Las malformaciones congénitas detectadas en el inicio pueden, en algún caso, por su morfología, necesitar tratamiento quirúrgico, aunque siempre es importante recordar que el pie precisa sobre todo un buen apoyo plantar y la posibilidad de calzarse correctamente (pie hendido, polidactilias, etc.). Me gustaría recordar, sobre todo por la trascendencia que tiene desde el punto de vista de la valoración familiar, algunas patologías menores, consideradas fisiológicas en muchas escuelas médicas pero que pueden ser objeto de tratamientos excesivos en otras. Me estoy refiriendo a la marcha con los pies en rotación interna, no derivada de un metatarso varo o aducto, sino secundaria a una aversión del cuello femoral. De igual forma hemos de saber explicar a las familias lo fisiológico del valgo de talón y las fases varoides y valgoides en la alineación de las extremidades inferiores. Demos consejos, evitemos las posiciones viciosas y guardemos las ortesis para casos muy acentuados. Ni que decir tiene que el pie laxo infantil es fisiológico y tratarlo con plantillas supone un inadecuado proceder que sólo se reservará para los casos de pies planovalgos acentuados con dificultad a la marcha.

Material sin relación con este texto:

(* ===== verification/Smbus.v ===== *)
(** * The SMBus driver ([src/drivers/pci/i2cio.c]) and its users for the EEPROM
      ([BootEepromReadEntireEEPROM] of [src/lib/eeprom/BootEEPROM.c]) and the front
      panel ([src/lib/misc/LED.c])

    The controller is a set of ports; [SmbusPorts] is that hardware, and the
    passing of time while the program waits.  A loop that polls a port without a
    bound has [fuel] rounds.  Results are 32 bits wide and written unsigned. *)

From Stdlib Require Import String.
From S2P Require Import Prelude Layout Eeprom Hardware Identify Format Strings.

Class SmbusPorts (W : Type) := {
  port_in8 : Z → W → Z * W;
  port_out8 : Z → Z → W → W;
  port_in16 : Z → W → Z * W;
  port_out16 : Z → Z → W → W;
  wait_us_blocking : Z → W → W
}.

Module Smbus.
Import Eeprom Hardware Identify.

Abbreviation length := List.length.

Definition I2C_IO_BASE : Z := 0xc000.
Definition ERR_SUCCESS : Z := 0.

Section driver.
Context {W : Type} `{!SmbusPorts W} (fuel : positive).

Local Abbreviation M := (ST W).

Definition IoInputByte (port : Z) : M Z := λ w, let '(v, w) := port_in8 port w in Ok (u8 v, w).
Definition IoOutputByte (port v : Z) : M unit := λ w, Ok (tt, port_out8 port (u8 v) w).
Definition IoInputWord (port : Z) : M Z := λ w, let '(v, w) := port_in16 port w in Ok (u16 v, w).
Definition IoOutputWord (port v : Z) : M unit := λ w, Ok (tt, port_out16 port (u16 v) w).

(** The loop while another master has the bus. *)
Definition bus_idle : M unit :=
  loop_until fuel
    (w ← IoInputWord (I2C_IO_BASE + 0); mret (if truthy (w .& 0x0800) then None else Some tt)).

(** The loop until the cycle is complete or has failed. *)
Definition cycle_end : M Z :=
  loop_until fuel
    (b ← IoInputByte (I2C_IO_BASE + 0); mret (if b .& 0x36 =? 0 then None else Some b)).

Definition clear_errors : M unit :=
  temp ← IoInputWord (I2C_IO_BASE + 0);
  IoOutputWord (I2C_IO_BASE + 0) temp.

(** [while(nRetriesToLive--)]: [Some] returns. *)
Fixpoint retries {A} (nRetriesToLive : nat) (m : M (option A)) : M (option A) :=
  match nRetriesToLive with
  | O => mret None
  | S n => r ← m; match r with Some a => mret (Some a) | None => retries n m end
  end.

Definition write_data (Size Data_to_smbus : Z) : M unit :=
  match Size with
  | 4 =>
      IoOutputByte (I2C_IO_BASE + 9) (Data_to_smbus .& 0xff) ;;
      IoOutputByte (I2C_IO_BASE + 9) (Z.shiftr Data_to_smbus 8 .& 0xff) ;;
      IoOutputByte (I2C_IO_BASE + 9) (Z.shiftr Data_to_smbus 16 .& 0xff) ;;
      IoOutputByte (I2C_IO_BASE + 9) (Z.shiftr Data_to_smbus 24 .& 0xff) ;;
      IoOutputWord (I2C_IO_BASE + 6) 4
  | 2 => IoOutputWord (I2C_IO_BASE + 6) (Data_to_smbus .& 0xffff)
  | _ => IoOutputWord (I2C_IO_BASE + 6) (Data_to_smbus .& 0xff)
  end.

Definition write_try (Address bRegister Size Data_to_smbus : Z) : M (option Z) :=
  IoOutputByte (I2C_IO_BASE + 4) (Z.shiftl Address 1 .| 0) ;;
  IoOutputByte (I2C_IO_BASE + 8) bRegister ;;
  write_data Size Data_to_smbus ;;
  clear_errors ;;
  IoOutputByte (I2C_IO_BASE + 2) (match Size with 4 => 0x1d | 2 => 0x1b | _ => 0x1a end) ;;
  b ← cycle_end;
  if negb (b .& 0x10 =? 0) then mret (Some ERR_SUCCESS)
  else modify (wait_us_blocking 1) ;; mret None.

Definition WriteToSMBus (Address bRegister Size Data_to_smbus : Z) : M Z :=
  bus_idle ;;
  r ← retries 50 (write_try Address bRegister Size Data_to_smbus);
  mret (default ERR_I2C_ERROR_BUS r).

(** What a completed cycle leaves in [*Data_to_smbus]; four octets are read and
    not kept. *)
Definition read_data (Size data : Z) : M Z :=
  match Size with
  | 4 =>
      IoInputByte (I2C_IO_BASE + 6) ;;
      IoInputByte (I2C_IO_BASE + 9) ;;
      IoInputByte (I2C_IO_BASE + 9) ;;
      IoInputByte (I2C_IO_BASE + 9) ;;
      IoInputByte (I2C_IO_BASE + 9) ;;
      mret data
  | 2 => IoInputWord (I2C_IO_BASE + 6)
  | _ => IoInputByte (I2C_IO_BASE + 6)
  end.

Definition read_try (Address bRegister Size data : Z) : M (option Z) :=
  IoOutputByte (I2C_IO_BASE + 4) (Z.shiftl Address 1 .| 1) ;;
  IoOutputByte (I2C_IO_BASE + 8) bRegister ;;
  clear_errors ;;
  IoOutputByte (I2C_IO_BASE + 2) (match Size with 4 => 0x0d | 2 => 0x0b | _ => 0x0a end) ;;
  b ← cycle_end;
  if b .& 0x10 =? 0 then mret None
  else v ← read_data Size data; mret (Some v).

(** The result, and [*Data_to_smbus], which held [data]. *)
Definition ReadfromSMBus (Address bRegister Size data : Z) : M (Z * Z) :=
  bus_idle ;;
  r ← retries 50 (read_try Address bRegister Size data);
  mret (match r with Some v => (ERR_SUCCESS, v) | None => (ERR_I2C_ERROR_BUS, data) end).

(** ** Commands *)

(** [temp] is not initialised, and not returned unless it was read. *)
Definition I2CTransmitByteGetReturn (bPicAddressI2cFormat bDataToWrite : Z) : M Z :=
  '(r, temp) ← ReadfromSMBus bPicAddressI2cFormat bDataToWrite 1 0;
  if negb (r =? ERR_SUCCESS) then mret ERR_I2C_ERROR_BUS else mret temp.

Definition I2CTransmitWord (bPicAddressI2cFormat wDataToWrite : Z) : M Z :=
  WriteToSMBus bPicAddressI2cFormat (Z.shiftr (u16 wDataToWrite) 8 .& 0xff) 1 (u16 wDataToWrite .& 0xff).

Definition I2CWriteBytetoRegister (bPicAddressI2cFormat bRegister wDataToWrite : Z) : M Z :=
  WriteToSMBus bPicAddressI2cFormat bRegister 1 (u8 wDataToWrite .& 0xff).

(** The address that is passed is not used. *)
Definition I2CModifyBits (bAds bReg bData bMask : Z) : M unit :=
  r ← I2CTransmitByteGetReturn 0x45 bReg;
  let b := u8 (r .& Z.lnot bMask) in
  I2CTransmitWord 0x45 (Z.shiftl bReg 8 .| (bData .& bMask) .| b) ;;
  mret tt.

Definition I2cSetFrontpanelLed (b : Z) : M Z :=
  I2CTransmitWord 0x10 (0x800 .| b) ;;
  I2CTransmitWord 0x10 0x701 ;;
  mret ERR_SUCCESS.

Definition I2CGetFanSpeed : M Z :=
  r ← I2CTransmitByteGetReturn 0x10 0x10;
  mret (u8 (Z.shiftl r 1)).

Definition I2CSetFanSpeed (speed : Z) : M unit :=
  WriteToSMBus 0x10 0x06 1 (Z.shiftr speed 1) ;;
  modify (wait_us_blocking 5) ;;
  WriteToSMBus 0x10 0x05 1 1 ;;
  modify (wait_us_blocking 5) ;;
  WriteToSMBus 0x10 0x06 1 (Z.shiftr speed 1) ;;
  mret tt.

(** The revision of a version string; [probe] reads the video encoder. *)
Definition mb_revision (ver : list Z) (probe : M Z) : M XboxMotherboardRevision :=
  let is_ s := Strings.strcmp (Strings.cstr ver) (Format.text s) =? 0 in
  if is_ "01D"%string || is_ "D01"%string || is_ "1D0"%string || is_ "0D1"%string
  then mret XboxMotherboardRevision_DEVKIT
  else if is_ "DBG"%string || is_ "B11"%string then mret XboxMotherboardRevision_DEBUGKIT
  else if is_ "P01"%string then mret XboxMotherboardRevision_1_0
  else if is_ "P05"%string then mret XboxMotherboardRevision_1_1
  else if is_ "P11"%string || is_ "1P1"%string || is_ "11P"%string then
    r ← probe;
    mret (if r =? 0 then XboxMotherboardRevision_1_4 else XboxMotherboardRevision_1_2)
  else if is_ "P2L"%string then mret XboxMotherboardRevision_1_6
  else mret XboxMotherboardRevision_UNKNOWN.

(** [t0], [t1], [t2] is what the array on the stack holds before. *)
Definition I2CGetXboxMBRev (t0 t1 t2 : Z) : M XboxMotherboardRevision :=
  I2CTransmitWord 0x10 0x0100 ;;
  '(_, t0) ← ReadfromSMBus 0x10 0x01 1 t0;
  '(_, t1) ← ReadfromSMBus 0x10 0x01 1 t1;
  '(_, t2) ← ReadfromSMBus 0x10 0x01 1 t2;
  mb_revision [u8 t0; u8 t1; u8 t2] ('(r, _) ← ReadfromSMBus 0x6A 0x00 0 t0; mret r).

(** ** Front panel *)

(** The loop over the pattern: the bits of the red and of the green lamp. *)
Fixpoint led_bits (x : list Z) (r g : Z) : Z * Z :=
  match x with
  | [] => (r, g)
  | c :: x =>
      let r := r * 2 in
      let g := g * 2 in
      if c =? 114 then led_bits x (r + 1) g
      else if c =? 103 then led_bits x r (g + 1)
      else if c =? 111 then led_bits x (r + 1) (g + 1)
      else led_bits x r g
  end.

Definition setLED (pattern : list Z) : M unit :=
  if (length pattern =? 4)%nat then
    let '(r, g) := led_bits pattern 0 0 in
    I2cSetFrontpanelLed (u8 ((Z.shiftl r 4 .& 0xF0) + (g .& 0xF))) ;;
    mret tt
  else mret tt.

(** ** EEPROM *)

Fixpoint read_eeprom (n : nat) (i : Z) : M (list Z) :=
  match n with
  | O => mret []
  | S n =>
      b ← I2CTransmitByteGetReturn 0x54 i;
      rest ← read_eeprom n (i + 1);
      mret (u8 b :: rest)
  end.

Definition BootEepromReadEntireEEPROM : M (list Z) := read_eeprom (sizeof EEPROMDATA) 0.

(** The commands that the functions of [Eeprom.v] send, on the bus. *)
Fixpoint send (ws : list smbus_write) : M unit :=
  match ws with
  | [] => mret tt
  | w :: ws => WriteToSMBus (smb_device w) (smb_address w) (smb_size w) (smb_data w) ;; send ws
  end.
End driver.
End Smbus.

Capítulo aparte, porque lo considero muy importante, es el relacionado con la sintomatología en la patología del pie del niño. De entrada al niño siempre hay que creerle. Es importante para evitar errores, pero hay que saber interpretar los síntomas. El síntoma dolor, al ser tan subjetivo, nunca es extrapolable a la sensación que provoca en el adulto que acompaña al niño. A éste una percepción de malestar, una molestia, un adormecimiento, una alteración sensitiva fuera de lo normal pueden generarle una sensación que identifique el dolor, que le provoque el llanto y que le haga decir «pupa». Todo esto puede inducir a error y por ello insisto en la necesidad de buscar una realidad sintomática lo más veraz posible.
Si el dolor es primordial, la deformidad, el edema o la inflamación serán necesarios para señalar la localización de la posible patología, aunque en muchas ocasiones este síntoma puede faltar. Será la cojera la que también de forma espectacular pondrá en sobreaviso a la familia y al médico de que hay algo en las extremidades inferiores que no funciona. Pero sabemos que los niños pueden cojear aunque no tengan dolor, como muchos casos de enfermedad de Perthes, o hacerlo de forma muy ostensible por una banal pero dolorosísima verruga plantar. Nunca dejemos de explorar exhaustivamente a un niño que cojea, desde la planta del pie hasta la cadera.
Me gustaría también reflexionar sobre cuáles son los enemigos del pie del niño: ni el médico ni la abuela han de pecar por defecto o por exceso en la posible corrección de alteraciones en las extremidades podálicas que no son más que fases evolutivas del desarrollo de un pie normal. Los padres han de evitar las posiciones viciosas en los niños y los adolescentes, controlar el calzado, que ha de ser fisiológico en cuanto a la forma, la horma y la constitución de los tejidos transpirables, a fin de evitar la maceración de la piel y las lesiones en las uñas, como la tan frecuente uña encarnada, y procurar que en cada momento la práctica deportiva se realice con el calzado adecuado.